What is expected: Take the listing below and print exactly the lines starting at the line containing "rd_message : string;" and ending at the line containing "if negb open then mret None", both ends included, and no others.

Start of Block

(** Of each group the member with the least process id stands for it. *)
Definition add_group (groups : gmap Z process_group) (candidate : process_group)
    : gmap Z process_group :=
  match groups !! pg_pgid candidate with
  | None => <[pg_pgid candidate := candidate]> groups
  | Some previous =>
      if pg_member_pid candidate <? pg_member_pid previous
      then <[pg_pgid candidate := candidate]> groups else groups
  end.

(** [tuple(groups[key] for key in sorted(groups))] *)
Definition groups_sorted (groups : gmap Z process_group) : list process_group :=
  omap (λ k, groups !! k) (sorted_set (map_to_list groups).*1).

(** [None] when [/proc] is no directory, an error text when it cannot be listed. *)
Definition discover_managed_process_groups (reservation_id : string) (uid current_group : Z)
    (proc : option (list proc_entry + string)) : process_discovery :=
  match proc with
  | None => ProcessDiscovery false [] (Some "Linux /proc process discovery is unavailable")
  | Some (inr error) => ProcessDiscovery false [] (Some ("cannot scan /proc: " +:+ error))
  | Some (inl entries) =>
      ProcessDiscovery true
        (groups_sorted (foldl add_group ∅ (omap (entry_group reservation_id uid current_group) entries)))
        None
  end.

(** ** Candidates *)

Definition _owned_by (r : reservation) (uid : Z) : bool := r_uid r =? uid.

(** A stored end is a valid timestamp. *)
Definition _safe_end_at (r : reservation) : option datetime := Some (r_end_at r).

(** [str(job.get(key) or "")] *)
Definition job_field (key : string) (j : job) : string :=
  if job_falsy key j then "" else match j !! key with Some v => str_value v | None => "" end.

Definition is_candidate (a : actor) (r : reservation) : res bool :=
  if negb (_owned_by r (a_uid a)) then Ok false else
  match r_job r with
  | None => Ok false
  | Some j =>
      active ← status_in j RECOVERABLE_STATES;
      if (active : bool) then Ok true
      else if bool_decide (job_status j = Some JOB_UNCERTAIN)
      then member_in "recovery_state" j RETRYABLE_RECOVERY_STATES
      else Ok false
  end.

Fixpoint filter_res {A} (f : A → res bool) (l : list A) : res (list A) :=
  match l with
  | [] => Ok []
  | x :: l => keep ← f x; rest ← filter_res f l; Ok (if (keep : bool) then x :: rest else rest)
  end.

Definition _recovery_candidates (l : ledger) (a : actor) : res (list reservation) :=
  filter_res (is_candidate a) (l_reservations l).

(** A job of a worker without a lease that may still be running. *)
Definition is_active_legacy (a : actor) (current : datetime) (r : reservation) : res bool :=
  if negb (_owned_by r (a_uid a)) then Ok false else
  match r_job r with
  | None => Ok false
  | Some j =>
      active ← status_in j RECOVERABLE_STATES;
      if negb active || negb (job_falsy "worker_lease_id" j) then Ok false
      else match _safe_end_at r with
           | None => Ok true
           | Some end_at => Ok (current <? end_at)
           end
  end.

Definition active_legacy_job_count (l : ledger) (a : actor) (now : datetime) : res Z :=
  jobs ← filter_res (is_active_legacy a now) (l_reservations l); Ok (Z.of_nat (length jobs)).

(** ** The two transactions *)

Record recovery_decision := RecoveryDecision {
  rd_state : string;
  rd_discovery : process_discovery;
  rd_message : string;
}.

Definition _recovery_log (a : actor) (r : reservation) (state message : string) : M log_item :=
  ts ← clock_now;
  mret (LogItem ts (a_uid a) (a_username a) "job-recovery" (r_id r) (r_op_id r) (r_gpus r)
          (r_mode r) None (r_start_at r) (r_end_at r) JOB_UNCERTAIN
          (clip 1000 (state +:+ ": " +:+ message)) None).

Definition uncertain_now (now : datetime) (worker_id : string) (d : recovery_decision) (j : job)
    : job :=
  job_set [("status", JStr JOB_UNCERTAIN); ("finished_at", JStr (to_iso now));
           ("message", JStr (rd_message d)); ("recovery_state", JStr (rd_state d));
           ("recovery_worker_id", JStr worker_id); ("recovered_at", JStr (to_iso now))] j.

(** An active reservation that has ended is marked expired on the way. *)
Definition expire_ended (now : datetime) (r : reservation) : reservation :=
  if (r_end_at r <=? now) && bool_decide (r_status r = STATUS_ACTIVE)
  then with_status STATUS_EXPIRED r else r.

(** The last component is the id when its groups are to be terminated. *)
Definition recover_one (a : actor) (now : datetime) (worker_id : string)
    (decisions : list (string * recovery_decision)) (r : reservation)
    : M (option (reservation * log_item * option string)) :=
  match assoc_get (r_id r) decisions with
  | None => mret None
  | Some d =>
      if negb (_owned_by r (a_uid a)) then mret None else
      match r_job r with
      | None => mret None
      | Some j =>
          open ← lift (status_in j [JOB_CLAIMED; JOB_RUNNING; JOB_UNCERTAIN]);
          if negb open then mret None
          else if bool_decide (job_text j "worker_lease_id" = Some worker_id) then mret None
          else
            let r := put_job now (uncertain_now now worker_id d j) (expire_ended now r) in
            log ← _recovery_log a r (rd_state d) (rd_message d);
            mret (Some (r, log, if bool_decide (rd_state d = "terminating")
                                then Some (r_id r) else None))
      end
  end.

Definition record_recovery_mutate (a : actor) (now : datetime) (worker_id : string)
    (decisions : list (string * recovery_decision)) (l : ledger) : M (mutation (list string)) :=
  '(rs, out, logs, changed) ←
    each_reservation (recover_one a now worker_id decisions) (l_reservations l);
  mret (set_reservations rs l, omap id out, logs, changed).

(** How the termination of a job's groups ended. *)
Definition finish_state (remaining signalled : list string) (id : string) : string * string :=
  if bool_decide (id ∈ remaining)
  then ("termination-unverified",
        "orphaned process group could not be confirmed stopped; do not retry automatically")
  else if negb (bool_decide (id ∈ signalled))
  then ("disappeared",
        "orphaned process group disappeared during recovery; prior completion remains uncertain")
  else ("terminated",
        "orphaned process group stopped after worker restart; prior completion remains uncertain").

Definition finish_one (a : actor) (now : datetime) (worker_id : string)
    (wanted remaining signalled : list string) (r : reservation)
    : M (option (reservation * log_item * unit)) :=
  if negb (bool_decide (r_id r ∈ wanted)) || negb (_owned_by r (a_uid a)) then mret None else
  match r_job r with
  | None => mret None
  | Some j =>
      if negb (bool_decide (job_status j = Some JOB_UNCERTAIN))
         || negb (bool_decide (job_text j "recovery_worker_id" = Some worker_id))
         || negb (bool_decide (job_text j "recovery_state" = Some "terminating"))
      then mret None
      else
        let '(state, message) := finish_state remaining signalled (r_id r) in
        let j := job_set [("recovery_state", JStr state); ("message", JStr message);
                          ("finished_at", JStr (to_iso now))] j in
        let r := put_job now j r in
        log ← _recovery_log a r state message;
        mret (Some (r, log, tt))
  end.
(** ** An edit keeps the ledger well formed and safe *)

Section Edited.
Context (c : config) (request : edit_request) (now : datetime) (lm : ledger).
Context (r r' : reservation) (e : edition) (op_id : option string) (w w' : world).
Context (Hslot : valid_slot (slot_minutes c)) (Hlm : ledger_ok lm).
Context (Hgrid : on_grid (slot_minutes c) lm).
Context (Hf : find_first (e_reservation_id request) (l_reservations lm) = Some r).
Context (Ha : is_active r) (Hlive : now < r_end_at r).
Context (Hrec : recorded (e_actor request) now op_id (_edit_operation_signature request) r r' e).

Let m := slot_minutes c.
Let l' := replace_reservation lm r'.
Let rest := filter (λ x, r_id x ≠ r_id r) (l_reservations lm).

Lemma edited_in : r ∈ l_reservations lm ∧ r_id r = e_reservation_id request.
Proof. by apply find_first_Some in Hf. Qed.

Lemma edited_fields :
  r_id r' = r_id r ∧ r_uid r' = r_uid r ∧ r_status r' = r_status r ∧ r_gpus r' = ed_gpus e ∧
  r_mode r' = ed_mode e ∧ r_start_at r' = ed_start e ∧ r_end_at r' = ed_end e ∧
  r_share_units r' = ed_units e ∧ r_expected_memory_mb r' = ed_memory e ∧
  r_edit_operations r' = Some (ed_history e ++ [ed_entry e]).
Proof. by rewrite (rc_result _ _ _ _ _ _ _ Hrec). Qed.

Lemma replaced : l' = set_reservations
  (update_first (e_reservation_id request) (λ _, r') (l_reservations lm)) lm.
Proof.
  unfold l', replace_reservation. destruct edited_fields as (-> & _). by destruct edited_in as [_ ->].
Qed.

Lemma replaced_id x : r_id x = e_reservation_id request → r_id r' = e_reservation_id request.
Proof. destruct edited_fields as (-> & _). by destruct edited_in as [_ ->]. Qed.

End of Block

Task solution:
  rd_message : string;
}.

Definition _recovery_log (a : actor) (r : reservation) (state message : string) : M log_item :=
  ts ← clock_now;
  mret (LogItem ts (a_uid a) (a_username a) "job-recovery" (r_id r) (r_op_id r) (r_gpus r)
          (r_mode r) None (r_start_at r) (r_end_at r) JOB_UNCERTAIN
          (clip 1000 (state +:+ ": " +:+ message)) None).

Definition uncertain_now (now : datetime) (worker_id : string) (d : recovery_decision) (j : job)
    : job :=
  job_set [("status", JStr JOB_UNCERTAIN); ("finished_at", JStr (to_iso now));
           ("message", JStr (rd_message d)); ("recovery_state", JStr (rd_state d));
           ("recovery_worker_id", JStr worker_id); ("recovered_at", JStr (to_iso now))] j.

(** An active reservation that has ended is marked expired on the way. *)
Definition expire_ended (now : datetime) (r : reservation) : reservation :=
  if (r_end_at r <=? now) && bool_decide (r_status r = STATUS_ACTIVE)
  then with_status STATUS_EXPIRED r else r.

(** The last component is the id when its groups are to be terminated. *)
Definition recover_one (a : actor) (now : datetime) (worker_id : string)
    (decisions : list (string * recovery_decision)) (r : reservation)
    : M (option (reservation * log_item * option string)) :=
  match assoc_get (r_id r) decisions with
  | None => mret None
  | Some d =>
      if negb (_owned_by r (a_uid a)) then mret None else
      match r_job r with
      | None => mret None
      | Some j =>
          open ← lift (status_in j [JOB_CLAIMED; JOB_RUNNING; JOB_UNCERTAIN]);
          if negb open then mret None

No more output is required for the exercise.